Durante o dia estou bem, nas minhas tarefas diárias, junto aos meus amigos e à mulher que amo com a mesma paixão e entrega há mais de trinta anos. Mas mal fecho os olhos eis que desperto nesta ilha onde me encontro agora a escrever-vos.
Na manhã - cuja data não me recordo - em que sonhei ter naufragado, íamos todos juntos atravessando o Pacífico no iate que eu tinha nessa altura.
Lembro-me de tal forma de tudo o que aconteceu neste meu sonho como se tivesse sonhado hoje.
Tinha estado com ela na proa olhando para esta ilha que agora os meus sonhos aprisionaram.
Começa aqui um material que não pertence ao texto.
(** ** Exceptions and the monad of operations *)

(** The exceptions that the two modules raise or meet.  [Fault] stands
    for any other subclass of [Exception] raised by foreign code (an
    observer, a worker coroutine).  [CancelledError] and [SystemExit]
    derive from [BaseException] only, so [except Exception] lets them
    through. *)
Inductive exn : Type :=
| ValueError (msg : string)
| AttributeError (msg : string)
| InvalidStateError
| Fault (msg : string)
| CancelledError
| SystemExit.

Definition is_Exception (e : exn) : bool :=
  match e with
  | CancelledError | SystemExit => false
  | _ => true
  end.

(** [str(e)] *)
Definition exn_str (e : exn) : string :=
  match e with
  | ValueError msg | AttributeError msg | Fault msg => msg
  | InvalidStateError => "Exception is not set."
  | CancelledError | SystemExit => ""
  end.

(** How a call ends: with a value, with an exception, or never (an
    [await] on something that does not complete). *)
Inductive result (A : Type) : Type :=
| Ok (a : A)
| Raise (e : exn)
| Blocked.
Arguments Ok {A} a.
Arguments Raise {A} e.
Arguments Blocked {A}.

(** A call transforms the world and the world it leaves is kept also
    when it raises: Python rolls nothing back. *)
Definition M (W A : Type) : Type := W -> result A * W.

Definition ret {W A} (a : A) : M W A := fun w => (Ok a, w).

Definition raise {W A} (e : exn) : M W A := fun w => (Raise e, w).

Definition bind {W A B} (m : M W A) (k : A -> M W B) : M W B :=
  fun w =>
    match m w with
    | (Ok a, w') => k a w'
    | (Raise e, w') => (Raise e, w')
    | (Blocked, w') => (Blocked, w')
    end.

Declare Scope py_scope.
Delimit Scope py_scope with py.
Notation "'let!' x := m 'in' k" := (bind m (fun x => k))
  (at level 10, x name, m at level 100, k at level 200, only parsing) : py_scope.
Notation "m ;; k" := (bind m (fun _ => k))
  (at level 100, k at level 200, only parsing, right associativity) : py_scope.

(** [for x in xs: body(x)] *)
Fixpoint for_each {W A} (xs : list A) (body : A -> M W unit) : M W unit :=
  match xs with
  | [] => ret tt
  | x :: rest => bind (body x) (fun _ => for_each rest body)
  end.

(** [xs[-n:]] *)
Definition last_n {A} (n : nat) (xs : list A) : list A :=
  drop (length xs - n) xs.

(** ** The data of [core/state.py] *)

Module Decision.
Record t : Type := mk
  { action : string;
    explanation : string;
    timestamp : Z;
    confidence : QArith_base.Q }.
End Decision.

Module Alert.
Record t : Type := mk
  { level : string;
    message : string;
    timestamp : Z;
    source : string }.
End Alert.

(** Addresses of list objects. *)
Definition loc : Type := nat.

(** The values a field of the state can hold.  Assignment to a pydantic
    model is not validated (no [validate_assignment] in [Config]), so
    any value can end up in any field.  A list is held by reference. *)
Inductive pyval : Type :=
| VNone
| VBool (b : bool)
| VFloat (x : QArith_base.Q)
| VStr (s : string)
| VDatetime (t : Z)
| VDecision (d : Decision.t)
| VAlert (a : Alert.t)
| VList (l : loc)
| VDict (kvs : list (string * string)).

(** The list objects, by address. *)
Abbreviation heap := (list (list pyval)).

(** A new list object. *)
Definition alloc (xs : list pyval) (h : heap) : loc * heap :=
  (length h, h ++ [xs]).

(** An instance of [SystemState]: its fields by name. *)
Abbreviation SystemState := (gmap string pyval).

(** The fields declared in [class SystemState], in the order of the
    source. *)
Definition field_names : list string :=
  [ "solar_kwh"; "load_kwh"; "battery_soc"; "grid_price"; "co2_intensity";
    "solar_forecast_kwh"; "load_forecast_kwh";
    "timestamp"; "system_status";
    "hvac_status"; "lighting_status"; "machine_status";
    "total_cost_eur"; "total_co2_kg"; "energy_savings_eur";
    "current_decision"; "decision_history";
    "active_alerts"; "alert_history";
    "infrastructure_advice";
    "simulation_speed"; "auto_control_enabled" ].

Definition is_field (k : string) : bool := bool_decide (k ∈ field_names).

Definition float_of_Z (n : Z) : QArith_base.Q := QArith_base.inject_Z n.

(** [SystemState()]: every field at its default; each
    [default_factory=list] makes a list object of its own. *)
Definition SystemState_new (now : Z) (h : heap) : SystemState * heap :=
  let l_dec := length h in
  let l_act := S l_dec in
  let l_hist := S l_act in
  (list_to_map
     [ ("solar_kwh", VFloat (float_of_Z 0));
       ("load_kwh", VFloat (float_of_Z 0));
       ("battery_soc", VFloat (float_of_Z 50));
       ("grid_price", VFloat (QArith_base.Qmake 15 100));
       ("co2_intensity", VFloat (float_of_Z 400));
       ("solar_forecast_kwh", VFloat (float_of_Z 0));
       ("load_forecast_kwh", VFloat (float_of_Z 0));
       ("timestamp", VDatetime now);
       ("system_status", VStr "running");
       ("hvac_status", VStr "auto");
       ("lighting_status", VStr "auto");
       ("machine_status", VStr "auto");
       ("total_cost_eur", VFloat (float_of_Z 0));
       ("total_co2_kg", VFloat (float_of_Z 0));
       ("energy_savings_eur", VFloat (float_of_Z 0));
       ("current_decision", VNone);
       ("decision_history", VList l_dec);
       ("active_alerts", VList l_act);
       ("alert_history", VList l_hist);
       ("infrastructure_advice", VDict []);
       ("simulation_speed", VFloat (float_of_Z 1));
       ("auto_control_enabled", VBool true) ],
   h ++ [[]; []; []]).

(** [state.model_copy()] with the default [deep=False]: a new instance
    with the same field bindings.  Field values are not copied, so a
    list field of the copy is the list object of the original. *)
Definition model_copy (st : SystemState) : SystemState := st.

(** ** [StateManager] *)

(** How the call of an observer ends. *)
Inductive outcome : Type :=
| Returned
| Raised (e : exn).

(** An observer: called with a snapshot, it may change the list objects
    it can reach. *)
Definition callback : Type := SystemState -> heap -> outcome * heap.

(** What a run leaves to be seen from outside: the calls of the
    observers (by position in the subscriber list) and the lines
    printed. *)
Inductive event : Type :=
| Notified (i : nat) (snap : SystemState)
| Printed (line : string).

Module StateManager.

Record t : Type := mk
  { _state : SystemState;
    _subscribers : list callback }.

Record world : Type := World
  { self : t;
    mem : heap;
    out : list event }.

Abbreviation Op := (M world).

(** [StateManager()] in a process whose heap is [h]. *)
Definition new (now : Z) (h : heap) : world :=
  let '(st, h') := SystemState_new now h in
  {| self := {| _state := st; _subscribers := [] |};
     mem := h';
     out := [] |}.

Definition set_state (st : SystemState) (w : world) : world :=
  {| self := {| _state := st; _subscribers := _subscribers (self w) |};
     mem := mem w;
     out := out w |}.

Definition set_mem (h : heap) (w : world) : world :=
  {| self := self w; mem := h; out := out w |}.

Definition emit (e : event) (w : world) : world :=
  {| self := self w; mem := mem w; out := out w ++ [e] |}.

Section Operations.

(** The names that [hasattr] finds on an instance besides its
    fields: what the class itself carries (the nested [Config], the
    methods of pydantic's [BaseModel] such as [model_copy]).  The
    list belongs to the library, so it is left open here. *)
Variable class_attr : string -> bool.

(** [hasattr(self._state, key)] *)
Definition hasattr (st : SystemState) (key : string) : bool :=
  bool_decide (is_Some (st !! key)) || class_attr key.

(** [object.__setattr__(self._state, key, value)]: the value goes
    into the instance dictionary under the name; assigning a
    dictionary to [__dict__] replaces the instance dictionary, that
    is, every field of the instance, and assigning anything else to
    [__dict__] is a [TypeError]. *)
Definition object_setattr (key : string) (value : pyval) : Op unit :=
  fun w =>
    if String.eqb key "__dict__"
    then match value with
         | VDict kvs =>
             (Ok tt,
              set_state (list_to_map ((fun kv => (kv.1, VStr kv.2)) <$> kvs)) w)
         | _ => (Raise (Fault "__dict__ must be set to a dictionary"), w)
         end
    else (Ok tt, set_state (<[key := value]> (_state (self w))) w).

(** [setattr(self._state, key, value)], that is [__setattr__] of
    pydantic's [BaseModel] for a model without
    [validate_assignment]: a declared field is stored as it is,
    without validation; a name that starts with an underscore is
    not a field name for pydantic and goes to
    [object.__setattr__]; every other name is refused. *)
Definition setattr (key : string) (value : pyval) : Op unit :=
  fun w =>
    if is_field key
    then (Ok tt, set_state (<[key := value]> (_state (self w))) w)
    else if String.prefix "_" key
    then object_setattr key value w
    else (Raise (ValueError ("SystemState object has no field " +:+ key)), w).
Beijávamo-nos e o sabor da sua pele sabia-me ao sal do mar que eu amo desde criança e que agora é o meu carcereiro. Passei-lhe as mãos pelos cabelos, dedos a deslizar suavemente, descendo pelas ondas do nosso querer. Naveguei língua e boca pelo seu pescoço e saboreei o mar ainda mais intensamente. Abraçámo-nos e senti-a toda mulher encostada a mim. Depois descemos para a cabine enquanto eles se riam com os seus copos de Martini nas mãos e falavam uns com os outros. Disse para tomarem conta do leme e que se aproximassem com cuidado da ilha.
Depois..
Só me lembro da sua nudez e corpo quente, tão desejoso quanto o meu e o tremendo encontrão que dei com a cabeça quando o barco encalhou numa enorme pedra submersa e se partiu em dois.
Dei acordo de mim já na areia recheada de destroços e dos corpos de dois dos meus amigos e da minha mulher.
Sepultei-os a pouca distância da praia e visito-os todos os dias.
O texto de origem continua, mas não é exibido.